Lemma requeue_ok s L q ts :
  sched_ok s L q -> tasks s !! cur s = Some ts ->
  wp (when (bool_decide (status ts = TASK_RUNNING)) (
    f ← klist (node_find thread_ready_list (general_tag (cur s)));
    ASSERT (f =? 0) ;;;
    klist (list_append thread_ready_list (general_tag (cur s))) ;;;
    update_task (cur s) (fun ts => set_ticks (priority ts) ts) ;;;
    update_task (cur s) (set_status TASK_READY))) s (fun _ s' => exists l,
    s' = requeued_state s l ts /\
    list_post (lst s) (<[thread_ready_list := general_tag <$> requeued s ts q]> L) l).
Proof.
  intros [Hq Hrun] Hts. unfold requeued_state, requeued_tasks, requeued. apply wp_when; intros Hst; b2p.
  - destruct (Hrun _ _ Hts Hst) as [_ Hun]. rewrite !(decide_True _ _ Hst).
    wp_step. apply (wp_klist_query _ _ (fun r => r = if decide (cur s ∈ q) then 1 else 0)).
    { by apply find_ready with (L := L). }
    intros f ->. rewrite decide_False by (by eapply running_not_queued). wp_step. apply wp_ASSERT; [done|].
    wp_step. apply wp_klist. eapply wp_mono.
    { apply (list_append_ok _ L _ _ _ (so_lists _ _ _ Hq) (so_ready _ _ _ Hq) Hun). }
    intros [] l Hl. wp_step. eapply wp_update_task; [exact Hts|].
    eapply wp_update_task; [apply lookup_insert_eq|]. exists l. split; [|by rewrite fmap_app].
    unfold put_tasks, put_lst. simpl. f_equal. apply insert_insert_eq.
  - rewrite !(decide_False _ _ Hst). exists (lst s). split; [by destruct s|].
    rewrite insert_id by apply Hq. split; [apply Hq | done].
Qed.

Definition none_running (s : kstate) : Prop :=
  forall t ts, tasks s !! t = Some ts -> status ts <> TASK_RUNNING.

Lemma requeued_queue_ok s L q ts l :
  sched_ok s L q -> tasks s !! cur s = Some ts ->
  list_post (lst s) (<[thread_ready_list := general_tag <$> requeued s ts q]> L) l ->
  let s1 := requeued_state s l ts in
  queue_ok s1 (<[thread_ready_list := general_tag <$> requeued s ts q]> L) (requeued s ts q) /\
  none_running s1.
Proof.
  intros [Hq Hrun] Hts (Hl & _ & _) s1. unfold s1, requeued_state, requeued_tasks, requeued in *.
  destruct (decide (status ts = TASK_RUNNING)) as [Hst|Hst].
  - split; [split|]; simpl.
    + done.
    + apply lookup_insert_eq.
    + intros t ts'. destruct (Z.eq_dec (cur s) t) as [<-|Hne].
      * rewrite lookup_insert_eq. intros _. by apply (so_addr _ _ _ Hq _ ts).
      * rewrite lookup_insert_ne by done. apply Hq.
    + intros t [Hin| ->%list_elem_of_singleton]%elem_of_app; [|rewrite lookup_insert_eq; eauto].
      destruct (Z.eq_dec (cur s) t) as [<-|Hne]; [rewrite lookup_insert_eq; eauto|].
      rewrite lookup_insert_ne by done. by apply Hq.
    + intros t ts'. rewrite elem_of_app, list_elem_of_singleton.
      destruct (Z.eq_dec (cur s) t) as [<-|Hne]; [by right|].
      rewrite lookup_insert_ne by done. left. by apply (so_complete _ _ _ Hq _ ts').
    + rewrite lookup_insert_eq. eauto.
    + intros t ts'. simpl. destruct (Z.eq_dec (cur s) t) as [<-|Hne].
      * rewrite lookup_insert_eq. by intros [= <-].
      * rewrite lookup_insert_ne by done. intros Ht Hr. by destruct (Hrun _ _ Ht Hr).
  - split; [split|]; simpl; try apply Hq.
    + done.
    + apply lookup_insert_eq.
    + intros t ts' Ht Hr. simpl in Ht. destruct (Hrun _ _ Ht Hr) as [-> _]. congruence.
Qed.

(** The state in which the first ready task is the running one. *)
Definition picked_state (s : kstate) (l : lstate) (next : Z) (nts : task_struct) : kstate :=
  activated (put_tasks (<[next := set_status TASK_RUNNING nts]> (tasks s)) (put_lst l s)) next nts.

(** The tail of [schedule]. *)
Lemma pick_eq s L c next rest nts :
  queue_ok s L (next :: rest) -> tasks s !! next = Some nts -> dir_ok s nts ->
  exists l, (thread_tag ← klist (list_pop thread_ready_list);
      update_task (general_entry thread_tag) (set_status TASK_RUNNING) ;;;
      process_activate (general_entry thread_tag) ;;;
      switch_to c (general_entry thread_tag)) s = switch_to c next (picked_state s l next nts) /\
    list_post (lst s) (<[thread_ready_list := general_tag <$> rest]> L) l /\
    unlinked (nodes l) (<[thread_ready_list := general_tag <$> rest]> L) (general_tag next).
Proof.
  intros Hq Hn Hd. pose proof (so_addr _ _ _ Hq next nts Hn) as Ha.
  pose proof (list_pop_ok _ L _ (general_tag next) _ (so_lists _ _ _ Hq)
    (so_ready _ _ _ Hq)) as Hpop.
  apply wp_ok_inv in Hpop as (r & l & Hpop & -> & Hl & Hun). exists l. split; [|done].
  erewrite bind_ok by (apply zoom_ok, Hpop). rewrite general_entry_tag by done.
  erewrite bind_ok by (by apply update_task_eq).
  assert (Hact : wp (process_activate next)
    (put_tasks (<[next := set_status TASK_RUNNING nts]> (tasks s)) (put_lst l s))
    (fun _ s' => s' = picked_state s l next nts)).
  { eapply (process_activate_ok _ next (set_status TASK_RUNNING nts)); [unfold NULL; lia | | exact Hd].
    apply lookup_insert_eq. }
  apply wp_ok_inv in Hact as ([] & s' & Hact & ->). by erewrite bind_ok by exact Hact.
Qed.

Lemma picked_sched_ok s L next rest nts l :
  queue_ok s L (next :: rest) -> none_running s -> tasks s !! next = Some nts ->
  list_post (lst s) (<[thread_ready_list := general_tag <$> rest]> L) l ->
  unlinked (nodes l) (<[thread_ready_list := general_tag <$> rest]> L) (general_tag next) ->
  sched_ok (put_cur next (picked_state s l next nts))
    (<[thread_ready_list := general_tag <$> rest]> L) rest.
Proof.
  intros Hq Hnone Hn (Hl & _ & _) Hun. pose proof (ready_nodup _ _ _ Hq) as Hnd.
  apply NoDup_cons in Hnd as [Hnin Hnd]. split; [split|]; simpl.
  - done.
  - apply lookup_insert_eq.
  - intros t ts. destruct (Z.eq_dec next t) as [<-|Hne].
    + intros _. by apply (so_addr _ _ _ Hq next nts).
    + rewrite lookup_insert_ne by done. apply Hq.
  - intros t Hin. destruct (Z.eq_dec next t) as [<-|Hne]; [done|]. rewrite lookup_insert_ne by done.
    apply (so_queued _ _ _ Hq). by right.
  - intros t ts. destruct (Z.eq_dec next t) as [<-|Hne].
    + rewrite lookup_insert_eq. by intros [= <-].
    + rewrite lookup_insert_ne by done. intros Ht Hs.
      pose proof (so_complete _ _ _ Hq t ts Ht Hs) as Hin. by apply elem_of_cons in Hin as [->|].
  - rewrite lookup_insert_eq. eauto.
  - intros t ts. destruct (Z.eq_dec next t) as [<-|Hne]; [done|]. rewrite lookup_insert_ne by done.
    intros Ht Hr. by destruct (Hnone t ts Ht).
Qed.
(** The state after [schedule] has chosen [next]. *)
Definition scheduled (s : kstate) (ts : task_struct) (next : Z) (nts : task_struct) (l : lstate) : kstate :=
  KState l (<[next := set_status TASK_RUNNING nts]> (requeued_tasks s ts)) (sync s) next (next_pid s)
    (Mmu (ram (mach s)) (new_cr3 s nts)) (new_esp0 s next nts) (total_ticks s).

Definition schedule_tail (c : Z) : M kstate unit :=
  e ← klist (list_empty thread_ready_list);
  ASSERT (e =? 0) ;;;
  thread_tag ← klist (list_pop thread_ready_list);
  update_task (general_entry thread_tag) (set_status TASK_RUNNING) ;;;
  process_activate (general_entry thread_tag) ;;;
  switch_to c (general_entry thread_tag).

Lemma schedule_requeue s L q ts :
  sched_ok s L q -> tasks s !! cur s = Some ts -> if_flag (eflags (lst s)) = false ->
  exists l, schedule s = schedule_tail (cur s) (requeued_state s l ts) /\
    list_post (lst s) (<[thread_ready_list := general_tag <$> requeued s ts q]> L) l.
Proof.
  intros Hs Hts Hif. pose proof (requeue_ok s L q ts Hs Hts) as Hr.
  apply wp_ok_inv in Hr as ([] & s1 & Hr & l & -> & Hl). exists l. split; [|done]. unfold schedule.
  assert (Hget : kflags get_intr_status s = Ok (INTR_OFF, s)).
  { unfold kflags. erewrite zoom_ok by apply get_intr_status_eq. simpl. rewrite Hif. by destruct s as [[]]. }
  erewrite bind_ok by exact Hget. rewrite bool_decide_true by done.
  erewrite bind_ok by done. erewrite bind_ok by done.
  assert (Hat : task_at (cur s) s = Ok (ts, s)) by (unfold task_at, mbind, M_bind, get; simpl; by rewrite Hts).
  erewrite bind_ok by exact Hat. by erewrite bind_ok by exact Hr.
Qed.

Lemma list_empty_query s L q :
  queue_ok s L q ->
  klist (list_empty thread_ready_list) s = Ok (if decide (q = []) then 1 else 0, s).
Proof.
  intros Hq. pose proof (list_empty_ok (lst s) L _ _ (so_lists _ _ _ Hq) (so_ready _ _ _ Hq)) as He.
  apply wp_ok_inv in He as (r & l & He & -> & Hr). unfold klist. erewrite zoom_ok by exact He.
  rewrite Hr. destruct q; by destruct s.
Qed.

Lemma schedule_spec s L q ts :
  sched_ok s L q -> tasks s !! cur s = Some ts -> if_flag (eflags (lst s)) = false ->
  match requeued s ts q with
  | [] => schedule s = Panic
  | next :: rest => forall nts,
      requeued_tasks s ts !! next = Some nts -> dir_ok s nts ->
      exists l, let s' := scheduled s ts next nts l in
        eflags l = eflags (lst s) /\ dom (nodes l) = dom (nodes (lst s)) /\
        sched_ok s' (<[thread_ready_list := general_tag <$> rest]> L) rest /\
        schedule s = if next =? cur s then Ok (tt, s') else Switched s' (fun s'' => Ok (tt, s''))
  end.
Proof.
  intros Hs Hts Hif. destruct (schedule_requeue s L q ts Hs Hts Hif) as (l1 & -> & Hl1).
  destruct (requeued_queue_ok s L q ts l1 Hs Hts Hl1) as [Hq1 Hnone].
  unfold schedule_tail. erewrite (bind_ok _ _ _ _ _ (list_empty_query _ _ _ Hq1)).
  destruct (requeued s ts q) as [|next rest]; [done|]. intros nts Hn Hd.
  rewrite decide_False by done. erewrite bind_ok by done.
  destruct (pick_eq _ _ (cur s) next rest nts Hq1 Hn Hd) as (l & -> & Hl & Hun). exists l.
  pose proof (picked_sched_ok _ _ next rest nts l Hq1 Hnone Hn Hl Hun) as Hs'.
  rewrite insert_insert_eq in Hs'. destruct Hl1 as (_ & He1 & Hd1), Hl as (_ & He & Hdm). simpl in He, Hdm.
  split; [congruence|]. split; [congruence|]. split; [exact Hs'|].
  unfold switch_to. by destruct (Z.eqb_spec next (cur s)) as [->|].
Qed.

(** *** Blocking and unblocking *)
Definition with_if (b : bool) (s : kstate) : kstate :=
  put_lst (LState (nodes (lst s)) (set_if b (eflags (lst s)))) s.

(** The state in which [thread_block] calls [schedule]. *)
Definition blocking (stat : task_status) (s : kstate) (ts : task_struct) : kstate :=
  put_tasks (<[cur s := set_status stat ts]> (tasks s)) (with_if false s).

(** No thread but the current one is running. *)
Definition only_running (s : kstate) : Prop :=
  forall t ts, tasks s !! t = Some ts -> status ts = TASK_RUNNING -> t = cur s.

Lemma sched_only_running s L q : sched_ok s L q -> only_running s.
Proof. intros Hs t ts Ht Hr. by destruct (so_running _ _ _ Hs _ _ Ht Hr). Qed.

Lemma blocking_sched_ok s L q ts stat :
  queue_ok s L q -> only_running s -> tasks s !! cur s = Some ts -> status ts = TASK_RUNNING ->
  stat <> TASK_READY -> stat <> TASK_RUNNING -> sched_ok (blocking stat s ts) L q.
Proof.
  intros Hq Hrun Hts Hst Hnr Hnrun. pose proof (running_not_queued _ _ _ _ _ Hq Hts Hst) as Hnin.
  split; [split|]; simpl; try apply Hq.
  - intros t ts'. destruct (Z.eq_dec (cur s) t) as [<-|Hne].
    + intros _. by apply (so_addr _ _ _ Hq _ ts).
    + rewrite lookup_insert_ne by done. apply Hq.
  - intros t Hin. rewrite lookup_insert_ne by congruence. by apply Hq.
  - intros t ts'. destruct (Z.eq_dec (cur s) t) as [<-|Hne].
    + rewrite lookup_insert_eq. by intros [= <-].
    + rewrite lookup_insert_ne by done. apply Hq.
  - rewrite lookup_insert_eq. eauto.
  - intros t ts'. destruct (Z.eq_dec (cur s) t) as [<-|Hne].
    + rewrite lookup_insert_eq. by intros [= <-].
    + rewrite lookup_insert_ne by done. intros Ht Hr. by destruct (Hne (eq_sym (Hrun _ _ Ht Hr))).
Qed.

Lemma can_block_status stat : can_block stat = true -> stat <> TASK_READY /\ stat <> TASK_RUNNING.
Proof. by destruct stat. Qed.

Lemma kflags_disable_eq s :
  kflags intr_disable s = Ok (status_of (if_flag (eflags (lst s))), with_if false s).
Proof. unfold kflags. by erewrite zoom_ok by apply intr_disable_eq. Qed.

Lemma kflags_set_eq b s : exists st, kflags (set_intr_status (status_of b)) s = Ok (st, with_if b s).
Proof. unfold kflags. eexists. by erewrite zoom_ok by apply set_intr_status_eq. Qed.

- **About this task**: Print only what lies in the material above starting at the line with "ASSERT (f =? 0) ;;;" and ending at the line with "by apply find_ready", every line exactly as given.

- **Your solution**:
    ASSERT (f =? 0) ;;;
    klist (list_append thread_ready_list (general_tag (cur s))) ;;;
    update_task (cur s) (fun ts => set_ticks (priority ts) ts) ;;;
    update_task (cur s) (set_status TASK_READY))) s (fun _ s' => exists l,
    s' = requeued_state s l ts /\
    list_post (lst s) (<[thread_ready_list := general_tag <$> requeued s ts q]> L) l).
Proof.
  intros [Hq Hrun] Hts. unfold requeued_state, requeued_tasks, requeued. apply wp_when; intros Hst; b2p.
  - destruct (Hrun _ _ Hts Hst) as [_ Hun]. rewrite !(decide_True _ _ Hst).
    wp_step. apply (wp_klist_query _ _ (fun r => r = if decide (cur s ∈ q) then 1 else 0)).
    { by apply find_ready with (L := L). }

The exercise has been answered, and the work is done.